(338d) Engineering MS2 Bacteriophage Virus-like Particle for Targeted Drug Delivery into Hepatocellular Carcinoma.

Hepatocellular carcinoma, comprising 90% of liver cancers, exhibits a dismal five-year survival rate of 30%. Current treatment confronts limitations such as drug resistance and severe side effects. Nanotechnology, particularly Virus-Like Particles (VLPs), are a promising avenue for delivering therapeutics exclusively into the liver through targeted drug delivery, reducing side effects and enabling advanced treatments, such as gene therapy.
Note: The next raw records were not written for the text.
Lemma check_daily_limit_bound t policy user currency n db u :
  0 < n <= int64_max -> 0 < DailyLimitMinor policy <= int64_max ->
  check_daily_limit t policy user currency n db = Ok (u, db) ->
  daily_total db user currency (go_now t - go_now t mod day_ns) + n <= DailyLimitMinor policy.
Proof.
  intros Hn Hd. unfold check_daily_limit. rewrite (proj2 (Z.ltb_lt _ _)) by lia.
  unfold withdrawn_since, select_all. intros Hrun. tx_steps. bool_to_prop.
  rewrite exact_sub_pos in * by lia.
  match goal with E : sum_Z _ <= DailyLimitMinor _ - _ |- _ =>
    rewrite (sum_rows (fun _ => counts_since user currency _) wd_amount_minor) in E by done end.
  unfold daily_total. cbn [tbl withdrawals_table] in *. lia.
Qed.

(** C5: a withdrawal request that creates a withdrawal respects the policy: the
    amount is within the per-request limits, and with it the user's withdrawals
    of the day, in every status but failed and cancelled, stay within the daily
    limit; the amount moves from the available to the frozen balance. *)
Theorem withdrawal_within_policy t policy input0 db r db' :
  let input := normalize_input input0 in
  let n := wi_AmountMinor input in
  custody db -> n <= int64_max -> DailyLimitMinor policy <= int64_max ->
  go_now t - go_now t mod day_ns <= sql_now t ->
  RequestWithdrawal t policy input0 db = Ok (r, db') ->
  withdrawals db.(app) !! WithdrawalID r = None ->
  (0 < MinimumMinor policy -> MinimumMinor policy <= n) /\
  (0 < MaximumMinor policy -> n <= MaximumMinor policy) /\
  (0 < DailyLimitMinor policy ->
     daily_total db' (wi_UserID input) (wi_Currency input) (go_now t - go_now t mod day_ns)
       <= DailyLimitMinor policy) /\
  exists wid w, find_row (is_wallet_of (wi_UserID input) (wi_Currency input)) (wallets db.(money))
                  = Some (wid, w) /\
    0 < n <= w_available w /\
    avail db'.(money) wid = w_available w - n /\ frozen db'.(money) wid = w_frozen w + n.
Proof.
  cbv zeta. intros Hcu Hmax Hdl Hclock Hrun Hnew.
  
  apply RequestWithdrawal_inv in Hrun as (Hpos & [[-> Hold]|
    (wid & w & row & Hfind & Hle & Hid & Hok & Hfresh & Hwd & Hpw & Hlu & Hu & Hc & Hwid & Ham & Hst & _ & Hval & Hday & Hcr & _ & _ & id & Hm)]).
  { exfalso. unfold findWithdrawalByRequestID in Hold.
    apply tx_bind_Ok in Hold as (x & d & Hx & Hold). apply gets_Ok in Hx as [Hx <-].
    apply found_withdrawal in Hold as (_ & i & y & wal & -> & _ & ->).
    apply find_row_Some in Hx as [Hx _]. cbn in Hx, Hnew. congruence. }
  cbn [normalize_input wi_AmountMinor] in *. unfold validateAmount in Hval.
  apply res_bind_Ok in Hval as (u & Hmin & Hmaxp). apply fail_if_Ok in Hmin, Hmaxp.
  split; [intros; bool_to_prop; lia|]. split; [intros; bool_to_prop; lia|]. split.
  - intros Hpos_dl. apply check_daily_limit_bound in Hday; [|lia|lia].
    assert (Hcounts : counts_since (wi_UserID (normalize_input input0))
      (wi_Currency (normalize_input input0)) (go_now t - go_now t mod day_ns) row = true).
    { unfold counts_since. rewrite Hu, Hc, Hst, Hcr, (proj2 (Z.leb_le _ _) Hclock).
      rewrite !bool_decide_eq_true_2 by reflexivity.
      change (bool_decide ("requested"%string ∈ ["requested"; "approved"; "broadcasted"; "confirmed"]))
        with true. reflexivity. }
    unfold daily_total in *. rewrite Hwd, sum_map_insert by done. rewrite Hcounts, Ham. lia.
  - exists wid, w. split; [done|split; [lia|]]. apply find_wallet_row in Hfind as (Hw & _).
    pose proof (bounded_lookup _ _ _ (cu_books _ Hcu) Hw) as [Hba Hbf].
    apply wallet_ok_iff in Hok as Hok'. cbn in Hok'.
    rewrite Hm, avail_insert, frozen_insert, !bool_decide_true by done. cbn.
    rewrite exact_sub, checked_add; lia.
Qed.
Definition ReviewPointWithdrawal (t : clock) (id reviewerID : string) (approved : bool) : Tx () :=
  o ← select_id (R := point_withdrawal_row) id;
  p ← found ErrPointWithdrawalNotFound o;
  w ← wallet_by_id (pw_wallet_id p);
  wallet ← found ErrPointWithdrawalNotFound w;
  let amount := pw_amount_minor p in
  let available := w_available wallet in
  let frozen := w_frozen wallet in
  reject_if (negb (bool_decide (pw_status p = "requested"%string)) || (frozen <? amount)) ErrPointWithdrawalState;;
  let newStatus := (if approved then "approved" else "rejected")%string in
  let balanceAfter := if approved then available else (available + amount)%i64 in
  let entryType := (if approved then "point_withdrawal_debit" else "point_withdrawal_unfreeze")%string in
  let entryAmount := if approved then (- amount)%i64 else amount in
  update_wallet (pw_wallet_id p) (fun _ => balanceAfter) (fun _ => (frozen - amount)%i64) (sql_now t);;
  n ← update_row (R := point_withdrawal_row) id (set_reviewed newStatus reviewerID (sql_now t));
  writeLedger (sql_now t) (pw_user_id p) CurrencyPoints entryType id entryAmount balanceAfter "" reviewerID.

Definition newest_point (x y : string * point_withdrawal_row) : Prop := pw_created_at y.2 <= pw_created_at x.2.

#[local] Instance newest_point_dec x y : Decision (newest_point x y) := Z.le_dec _ _.

Definition ListPointWithdrawals (userID status : string) (limit : Z) (db : DB) : list PointWithdrawal :=
  let wanted kv := (bool_decide (userID = ""%string) || bool_decide (pw_user_id kv.2 = userID)) &&
                   (bool_decide (status = ""%string) || bool_decide (pw_status kv.2 = status)) in
  take (Z.to_nat (if (limit <=? 0) || (100 <? limit) then 50 else limit))
    (map (fun kv => point_withdrawal_of kv.1 kv.2)
      (merge_sort newest_point
        (List.filter wanted (map_to_list (point_withdrawals db.(app)))))).

(** ** Stamina *)

Record ConsumeStaminaInput : Type := mk_ConsumeStaminaInput {
  cs_UserID : string;
  cs_AmountMinor : Z;
  cs_ActivityID : string;
  cs_Remark : string
}.

Record ConsumeResult : Type := mk_ConsumeResult {
  co_UserID : string;
  co_AmountMinor : Z;
  co_BalanceAfterMinor : Z;
  co_Consumed : bool;
  co_OccurredAt : Z
}.

Definition findStaminaLedger (userID bizType bizID : string) (db : DB) : option ledger_row :=
  List.find (fun e =>
    bool_decide (le_business_type e = bizType) && bool_decide (le_business_id e = bizID) &&
    match wallets db.(money) !! le_wallet_id e with
    | Some w => is_wallet_of userID CurrencyStamina "" w
    | None => false
    end) (ledger db.(money)).

Definition ConsumeStamina (t : clock) (input : ConsumeStaminaInput) : Tx ConsumeResult :=
  reject_if (cs_AmountMinor input <=? 0) credit_ErrInvalidAmount;;
  reject_if (bool_decide (cs_UserID input = ""%string) || bool_decide (cs_ActivityID input = ""%string))
    ErrUserNotFound;;
  let bizID := String.append "consume:" (cs_ActivityID input) in
  existing ← gets (findStaminaLedger (cs_UserID input) BizActivityConsume bizID);
  match existing with
  | Some e => mret (mk_ConsumeResult (cs_UserID input) (- le_amount e)%i64 (le_balance_after e) false (le_occurred_at e))
  | None =>
      balanceAfter ← deductBalance (sql_now t) (cs_UserID input) CurrencyStamina (cs_AmountMinor input);
      writeLedger (sql_now t) (cs_UserID input) CurrencyStamina BizActivityConsume bizID
        (- cs_AmountMinor input)%i64 balanceAfter (cs_Remark input) "";;
      mret (mk_ConsumeResult (cs_UserID input) (cs_AmountMinor input) balanceAfter true (go_now t))
  end.

(** ** Balances *)

Record BalanceInfo : Type := mk_BalanceInfo {
  bi_UserID : string;
  bi_Currency : string;
  bi_AvailableMinor : Z;
  bi_FrozenMinor : Z;
  bi_Decimals : Z;
  bi_Available : string;
  bi_Frozen : string
}.

(** The formatting error is dropped: the text is then empty. *)
Definition shown_amount (minor decimals : Z) : string :=
  match FormatDisplayAmount minor decimals with Ok s => s | Err _ => ""%string end.

Definition balance_info (userID currency : string) (available frozen decimals : Z) : BalanceInfo :=
  mk_BalanceInfo userID currency available frozen decimals (shown_amount available decimals)
    (shown_amount frozen decimals).

Definition Balance (userID currency : string) (db : DB) : res BalanceInfo :=
  w ← of_option ErrUserNotFound (find_row (is_wallet_of userID currency) (wallets db.(money)));
  c ← of_option ErrUserNotFound (currencies db.(app) !! currency);
  Ok (balance_info userID currency (w_available w.2) (w_frozen w.2) (cur_decimals c)).

Definition Balances (userID : string) (db : DB) : list BalanceInfo :=
  match users db.(app) !! userID with
  | None => []
  | Some _ =>
      omap (fun kv =>
        let w := find_row (is_wallet_of userID kv.1) (wallets db.(money)) in
        if cur_enabled kv.2 || bool_decide (is_Some w)
        then Some (balance_info userID kv.1 (from_option (fun x => w_available x.2) 0 w)
                     (from_option (fun x => w_frozen x.2) 0 w) (cur_decimals kv.2))
        else None)
        (merge_sort (fun x y => str_le x.1 y.1) (map_to_list (currencies db.(app))))
  end.

(** ** The ledger, listed

    Pages are ordered by time and identifier, the newest first; the cursor of
    the unified list is the pair itself (its base64 text is left out). *)

Definition newest_entry (x y : ledger_row * wallet_row) : Prop :=
  (le_occurred_at y.1 <? le_occurred_at x.1) ||
  (le_occurred_at y.1 =? le_occurred_at x.1) && String.leb (le_id y.1) (le_id x.1) = true.

#[local] Instance newest_entry_dec x y : Decision (newest_entry x y) := bool_eq_dec _ _.

(** The entries joined with their wallets, of one user, in order. *)
Definition entries_of (userID : string) (wanted : ledger_row -> wallet_row -> bool) (db : DB)
    : list (ledger_row * wallet_row) :=
  merge_sort newest_entry
    (omap (fun e =>
      w ← wallets db.(money) !! le_wallet_id e;
      if bool_decide (w_user_id w = userID) && wanted e w then Some (e, w) else None)
      (ledger db.(money))).

Definition page_size (limit : Z) : nat := Z.to_nat (if (limit <=? 0) || (100 <? limit) then 50 else limit).

Record LedgerEntry : Type := mk_LedgerEntry {
  cl_ID : string;
  cl_UserID : string;
  cl_BusinessType : string;
  cl_BusinessID : string;
  cl_AmountMinor : Z;
  cl_BalanceAfterMinor : Z;
  cl_Remark : string;
  cl_OperatorID : string;
  cl_OccurredAt : Z
}.

Definition ledger_entry_of (x : ledger_row * wallet_row) : LedgerEntry :=
  mk_LedgerEntry (le_id x.1) (w_user_id x.2) (le_business_type x.1) (le_business_id x.1) (le_amount x.1)
    (le_balance_after x.1) (le_remark x.1) (default ""%string (le_operator_id x.1)) (le_occurred_at x.1).

Definition listLedger (currency userID : string) (limit offset : Z) (db : DB) : list LedgerEntry :=
  map ledger_entry_of (take (page_size limit) (drop (Z.to_nat offset)
    (entries_of userID (fun _ w => bool_decide (w_currency w = currency)) db))).

Definition ListPointsLedger : string -> Z -> Z -> DB -> list LedgerEntry := listLedger CurrencyPoints.

Definition ListStaminaLedger : string -> Z -> Z -> DB -> list LedgerEntry := listLedger CurrencyStamina.

(** *** ledger.go *)

Record LedgerFilter : Type := mk_LedgerFilter {
  lf_From : option Z;
  lf_To : option Z;
  lf_BusinessType : string;
  lf_EntryType : string
}.

Record UnifiedLedgerEntry : Type := mk_UnifiedLedgerEntry {
  ul_ID : string;
  ul_Currency : string;
  ul_Decimals : Z;
  ul_BusinessType : string;
  ul_BusinessID : string;
  ul_EntryType : string;
  ul_AmountMinor : Z;
  ul_Amount : string;
  ul_AvailableDeltaMinor : Z;
  ul_FrozenDeltaMinor : Z;
  ul_AvailableAfterMinor : Z;
  ul_FrozenAfterMinor : Z;
  ul_AvailableAfter : string;
  ul_FrozenAfter : string;
  ul_Remark : string;
  ul_OccurredAt : Z
}.

Definition unified_entry (x : ledger_row * wallet_row) (decimals : Z) : UnifiedLedgerEntry :=
  let e := x.1 in
  mk_UnifiedLedgerEntry (le_id e) (w_currency x.2) decimals (le_business_type e) (le_business_id e)
    (le_entry_type e) (le_amount e) (shown_amount (le_amount e) decimals) (le_available_delta e)
    (le_frozen_delta e) (le_balance_after e) (le_frozen_after e) (shown_amount (le_balance_after e) decimals)
    (shown_amount (le_frozen_after e) decimals) (le_remark e) (le_occurred_at e).

Definition before_cursor (cursor : option (Z * string)) (e : ledger_row) : bool :=
  match cursor with
  | None => true
  | Some (at_, id) =>
      (le_occurred_at e <? at_) || (le_occurred_at e =? at_) && String.ltb (le_id e) id
  end.

Definition in_period (f : LedgerFilter) (e : ledger_row) : bool :=
  match lf_From f with Some a => a <=? le_occurred_at e | None => true end &&
  match lf_To f with Some b => le_occurred_at e <? b | None => true end.

Definition unified_match (currency : string) (f : LedgerFilter) (e : ledger_row) (w : wallet_row) : bool :=
  (bool_decide (currency = ""%string) || bool_decide (w_currency w = currency)) && in_period f e &&
  (bool_decide (lf_BusinessType f = ""%string) || bool_decide (le_business_type e = lf_BusinessType f)) &&
  (bool_decide (lf_EntryType f = ""%string) || bool_decide (le_entry_type e = lf_EntryType f)).

Definition ListUnifiedLedger (userID currency0 : string) (cursor : option (Z * string)) (limit : Z)
    (f : LedgerFilter) (db : DB) : list UnifiedLedgerEntry * option (Z * string) :=
  let currency := ToUpper (TrimSpace currency0) in
  let rows := omap (fun x => c ← currencies db.(app) !! w_currency x.2; Some (unified_entry x (cur_decimals c)))
    (entries_of userID (fun e w => unified_match currency f e w && before_cursor cursor e) db) in
  let n := page_size limit in
  let page := take n rows in
  (page,
   if (n <? length rows)%nat
   then option_map (fun v => (ul_OccurredAt v, ul_ID v)) (last page)
   else None).

End credit.
(** The invitation code of a user is his public number (a CHECK of migration
    0078). *)
Definition RegisterPasswordUser (t : clock) (loginName displayName passwordHash roleCode : string)
    (invitationCode : Z) : Tx string :=
  reject_if (invitationCode <? MinimumInvitationCode) ErrInvitationCodeNotFound;;
  inviter ← select_where (R := user_row) (fun _ u =>
    (u_public_id u =? invitationCode) && bool_decide (is_Some (u_agent_level u)));
  kv ← found ErrInvitationCodeNotFound inviter;
  let parentUserID := fst kv in
  rels ← gets (fun db => agent_relations db.(app));
  roleRow ← new_uuid;
  userID ← new_uuid;
  taken_if_unique (insert_user userID loginName displayName (sql_now t));;
  identityID ← new_uuid;
  taken_if_unique (insert_identity identityID userID loginName passwordHash);;
  insert_role userID roleCode;;
  ensure_user_customer_service_rooms (sql_now t) userID;;
  codes ← gets opened_currencies;
  open_wallets (sql_now t) userID codes;;
  insert_row (R := agent_relation_row) (fun _ => false) userID
    (mk_agent_relation_row (Some parentUserID) (Some (path_above rels parentUserID ++ [agent_label userID])));;
  mret userID.

Definition CreateFirstAdmin (t : clock) (loginName displayName passwordHash : string) : Tx string :=
  exists_ ← gets (fun db => existsb (fun r => bool_decide (snd r = RoleAdmin)) (user_roles db.(app)));
  reject_if exists_ ErrAdminAlreadyExists;;
  roleRow ← new_uuid;
  userID ← new_uuid;
  taken_if_unique (insert_user userID loginName displayName (sql_now t));;
  identityID ← new_uuid;
  insert_identity identityID userID loginName passwordHash;;
  insert_role userID RoleAdmin;;
  auditID ← new_uuid;
  insert_audit (mk_audit (Some userID) "auth.bootstrap_admin" "user" userID None (JObj [("login_name", JStr loginName)]%string));;
  mret userID.

End repository.
(* ===== verification/Outbox.v ===== *)
(** * The outbox

    [domain/events]: the [Outbox] interface (events.go) with its two
    implementations, in memory (memory_outbox.go) and on the table
    [outbox_events] (postgres_outbox.go), and [application/outbox]: the
    processor (processor.go) and the draining loop of live.go.

    A payload is the JSON it holds.  The publisher is an argument, with a state
    of its own; the order in which a Go map is ranged over is an argument. *)

From S2P Require Import Prelude GoStrings Json Schema Store.

Record Event : Type := mk_Event {
  ev_ID : string;
  ev_Type : string;
  ev_AggregateType : string;
  ev_AggregateID : string;
  ev_OccurredAt : Z;
  ev_Payload : json
}.

#[export] Instance Event_eq_dec : EqDecision Event.
Proof. solve_decision. Defined.

Definition ErrEventNotFound : error := Sentinel "events.ErrEventNotFound".
Definition ErrMaxAttempts : error := Sentinel "max attempts must be positive".

(** The Go interface: a call returns a result and the state it leaves. *)
Class Outbox (S : Type) := {
  Append : Event -> S -> res () * S;
  Pending : Z -> S -> list Event;
  MarkPublished : string -> Z -> S -> res () * S;
  RecordFailure : string -> Z -> string -> Z -> S -> res bool * S
}.

(** Occurred earlier, as [Time.Before] does not hold the other way round. *)
Definition occurs_before (x y : Event) : Prop := ev_OccurredAt x <= ev_OccurredAt y.

#[export] Instance occurs_before_dec x y : Decision (occurs_before x y) := Z_le_dec _ _.

#[export] Instance occurs_before_trans : Transitive occurs_before.
Proof. intros x y z. unfold occurs_before. lia. Qed.

Definition first_of {A} (limit : Z) (l : list A) : list A := if 0 <? limit then take (Z.to_nat limit) l else l.

(** ** memory_outbox.go *)

Record MemoryOutbox : Type := mk_MemoryOutbox {
  mo_events : gmap string Event;
  mo_published : gmap string Z;
  mo_attempts : gmap string Z;
  mo_dead : gmap string Z
}.

Module InMemory.

Section memory.
(** The order of [range]: any permutation; [sort.Slice] then orders by time and
    leaves ties to that order. *)
Context (ranged : list Event -> list Event).

Definition Append (event : Event) (o : MemoryOutbox) : res () * MemoryOutbox :=
  match mo_events o !! ev_ID event with
  | Some _ => (Ok (), o)
  | None => (Ok (), mk_MemoryOutbox (<[ev_ID event := event]> (mo_events o)) (mo_published o) (mo_attempts o) (mo_dead o))
  end.

Definition is_pending (o : MemoryOutbox) (id : string) : bool :=
  negb (bool_decide (is_Some (mo_published o !! id))) && negb (bool_decide (is_Some (mo_dead o !! id))).

Definition Pending (limit : Z) (o : MemoryOutbox) : list Event :=
  first_of limit (merge_sort occurs_before (ranged
    (map snd (List.filter (fun kv => is_pending o kv.1) (map_to_list (mo_events o)))))).

Definition MarkPublished (eventID : string) (publishedAt : Z) (o : MemoryOutbox) : res () * MemoryOutbox :=
  if negb (bool_decide (is_Some (mo_events o !! eventID))) then (Err ErrEventNotFound, o)
  else if bool_decide (is_Some (mo_published o !! eventID)) then (Ok (), o)
  else (Ok (), mk_MemoryOutbox (mo_events o) (<[eventID := publishedAt]> (mo_published o)) (mo_attempts o) (mo_dead o)).

Definition RecordFailure (eventID : string) (failedAt : Z) (_ : string) (maxAttempts : Z) (o : MemoryOutbox)
    : res bool * MemoryOutbox :=
  if maxAttempts <=? 0 then (Err ErrMaxAttempts, o)
  else if negb (bool_decide (is_Some (mo_events o !! eventID))) then (Err ErrEventNotFound, o)
  else if bool_decide (is_Some (mo_published o !! eventID)) then (Ok false, o)
  else if bool_decide (is_Some (mo_dead o !! eventID)) then (Ok true, o)
  else
    let n := (default 0 (mo_attempts o !! eventID) + 1)%i64 in
    let attempts := <[eventID := n]> (mo_attempts o) in
    if maxAttempts <=? n
    then (Ok true, mk_MemoryOutbox (mo_events o) (mo_published o) attempts (<[eventID := failedAt]> (mo_dead o)))
    else (Ok false, mk_MemoryOutbox (mo_events o) (mo_published o) attempts (mo_dead o)).

Definition outbox : Outbox MemoryOutbox := {|
  Outbox.Append := Append; Outbox.Pending := Pending;
  Outbox.MarkPublished := MarkPublished; Outbox.RecordFailure := RecordFailure |}.

End memory.

Definition empty : MemoryOutbox := mk_MemoryOutbox ∅ ∅ ∅ ∅.

End InMemory.

(** ** postgres_outbox.go *)

(** The column is a UUID: the driver reads the text of an identifier, and the
    database gives it back in the canonical text; [None] is a text that is no
    UUID. *)
Class UuidText := uuid_of : string -> option string.

Module InPostgres.

Definition ErrUuid : error := RaisedException "cannot parse UUID".

Section postgres.
Context `{UuidText}.

Definition read_uuid (id : string) : Tx string := lift (of_option ErrUuid (uuid_of id)).

Definition event_of (o : outbox_row) : Event :=
  mk_Event (ob_id o) (ob_event_type o) (ob_aggregate_type o) (ob_aggregate_id o) (ob_occurred_at o) (ob_payload o).

Definition has_id (id : string) (o : outbox_row) : bool := bool_decide (ob_id o = id).

Definition known (id : string) (db : DB) : bool := existsb (has_id id) (outbox db.(app)).

(** ON CONFLICT (id) DO NOTHING. *)
Definition insert_event (id : string) (event : Event) : Tx () := fun db =>
  if known id db then Ok ((), db)
  else Ok ((), set_app (set_outbox
    (mk_outbox id (ev_AggregateType event) (ev_AggregateID event) (ev_Type event) (ev_Payload event)
       (timestamptz (ev_OccurredAt event)) None 0 None None :: outbox db.(app)) db.(app)) db).

Definition Append (event : Event) : Tx () :=
  id ← read_uuid (ev_ID event);
  insert_event id event.

Definition unpublished (o : outbox_row) : bool := bool_decide (ob_published_at o = None).

Definition is_pending (o : outbox_row) : bool := unpublished o && bool_decide (ob_failed_at o = None).

(** ORDER BY occurred_at, id. *)
Definition outbox_order (x y : outbox_row) : Prop :=
  (ob_occurred_at x <? ob_occurred_at y) || (ob_occurred_at x =? ob_occurred_at y) && String.leb (ob_id x) (ob_id y) = true.

#[global] Instance outbox_order_dec x y : Decision (outbox_order x y) := bool_eq_dec _ _.

Definition Pending (limit : Z) (db : DB) : list Event :=
  first_of limit (map event_of (merge_sort outbox_order (List.filter is_pending (outbox db.(app))))).

(** UPDATE ... WHERE id = $1 AND [P]; the rows it found.  [attempts] is an
    INTEGER: a value out of its range is an error. *)
Definition int4_max : Z := 2147483647.

Definition update_outbox (id : string) (P : outbox_row -> bool) (f : outbox_row -> outbox_row) : Tx (list outbox_row) :=
  fun db =>
    let hit := List.filter (fun o => has_id id o && P o) (outbox db.(app)) in
    if existsb (fun o => int4_max <? ob_attempts (f o)) hit then Err RangeViolation
    else Ok (map f hit, set_app (set_outbox
      (map (fun o => if has_id id o && P o then f o else o) (outbox db.(app))) db.(app)) db).

Definition set_published (at_ : Z) (o : outbox_row) : outbox_row :=
  mk_outbox (ob_id o) (ob_aggregate_type o) (ob_aggregate_id o) (ob_event_type o) (ob_payload o) (ob_occurred_at o)
    (Some (timestamptz at_)) (ob_attempts o + 1) (ob_failed_at o) (ob_failure_reason o).

Definition set_failed (reason : string) (maxAttempts failedAt : Z) (o : outbox_row) : outbox_row :=
  mk_outbox (ob_id o) (ob_aggregate_type o) (ob_aggregate_id o) (ob_event_type o) (ob_payload o) (ob_occurred_at o)
    (ob_published_at o) (ob_attempts o + 1) (if maxAttempts <=? ob_attempts o + 1 then Some (timestamptz failedAt) else None)
    (Some reason).

Definition MarkPublished (eventID : string) (publishedAt : Z) : Tx () :=
  id ← read_uuid eventID;
  rows ← update_outbox id unpublished (set_published publishedAt);
  match rows with
  | _ :: _ => mret ()
  | [] => exists_ ← gets (known id); reject_if (negb exists_) ErrEventNotFound
  end.

(** A TEXT value is UTF-8 without zero bytes. *)
Fixpoint utf8 (fuel : nat) (l : bytes) : bool :=
  match fuel, l with
  | _, [] => true
  | O, _ => false
  | S fuel', c :: _ =>
      match rune_width l with
      | 1%nat => (0 <? code c) && (code c <? 128) && utf8 fuel' (drop 1 l)
      | n => utf8 fuel' (drop n l)
      end
  end.

Definition first_bytes (n : Z) (s : string) : string := b2s (take (Z.to_nat n) (s2b s)).

Definition storable (reason : string) : bool :=
  let kept := take 1024 (s2b reason) in utf8 (length kept) kept.

Definition RecordFailure (eventID : string) (failedAt : Z) (reason : string) (maxAttempts : Z) : Tx bool :=
  reject_if (maxAttempts <=? 0) ErrMaxAttempts;;
  id ← read_uuid eventID;
  reject_if (int4_max <? maxAttempts) RangeViolation;;
  let reason' := if 1024 <? str_len reason then first_bytes 1024 reason else reason in
  reject_if (negb (storable reason)) (RaisedException "invalid byte sequence for encoding UTF8");;
  rows ← update_outbox id is_pending (set_failed reason' maxAttempts failedAt);
  match rows with
  | o :: _ => mret (bool_decide (is_Some (ob_failed_at o)))
  | [] => exists_ ← gets (known id); reject_if (negb exists_) ErrEventNotFound;; mret false
  end.

#[global] Instance outbox : Outbox DB := {|
  Outbox.Append := fun e => atomically (Append e); Outbox.Pending := Pending;
  Outbox.MarkPublished := fun id at_ => atomically (MarkPublished id at_);
  Outbox.RecordFailure := fun id at_ reason n => atomically (RecordFailure id at_ reason n) |}.

End postgres.

End InPostgres.

(** ** The processor *)

Definition maxAttempts : Z := 5.

Section processor.
Context {S B : Type} `{Outbox S}.
(** [Publish] and its state; the text of an error. *)
Context (Publish : Event -> B -> option error * B) (Error : error -> string).

(** The range over the batch, from [published] on; [now] is [time.Now]. *)
Fixpoint publish_batch (now : Z) (batch : list Event) (published : Z) (s : S) (b : B) : (Z * option error) * S * B :=
  match batch with
  | [] => (published, None, s, b)
  | event :: rest =>
      match Publish event b with
      | (Some err, b') =>
          match RecordFailure (ev_ID event) now (Error err) maxAttempts s with
          | (Err recordErr, s') => (published, Some recordErr, s', b')
          | (Ok _, s') => (published, Some err, s', b')
          end
      | (None, b') =>
          match MarkPublished (ev_ID event) now s with
          | (Err err, s') => (published, Some err, s', b')
          | (Ok _, s') => publish_batch now rest (published + 1) s' b'
          end
      end
  end.

Definition ProcessPending (now limit : Z) (s : S) (b : B) : (Z * option error) * S * B :=
  publish_batch now (Pending limit s) 0 s b.

(** The inner loop of [RunLive]: batches of a hundred until one fails or is not
    full. *)
Fixpoint drain (fuel : nat) (now : Z) (s : S) (b : B) : option (option error * S * B) :=
  match fuel with
  | O => None
  | Datatypes.S fuel' =>
      let '((n, err), s', b') := ProcessPending now 100 s b in
      match err with
      | Some e => Some (Some e, s', b')
      | None => if n <? 100 then Some (None, s', b') else drain fuel' now s' b'
      end
  end.

End processor.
To this end, we identified and engineered targeted drug delivery nanocarriers based on the native bacteriophage MS2 VLP. Initially, we screened sixteen MS2 VLP mutants that are assembly competent and contain an externally facing cysteine that could be conjugated with targeting ligands of interest via maleimide-thiol conjugation. Next, we selected variants that maintain the capsid quaternary structure after undergoing conjugation with maleimide-GalNAc, the ligand that binds to ASGPR receptors predominately encountered in hepatocytes. Finally, we demonstrated that MS2 VLP-GalNAc constructs are selectively internalized by cells that express ASGPR receptors. This research aims to advance the development of MS2 VLPs as a versatile platform for targeted drug delivery and the research outcomes are foundational for advances in therapeutic interventions for hepatocellular carcinoma.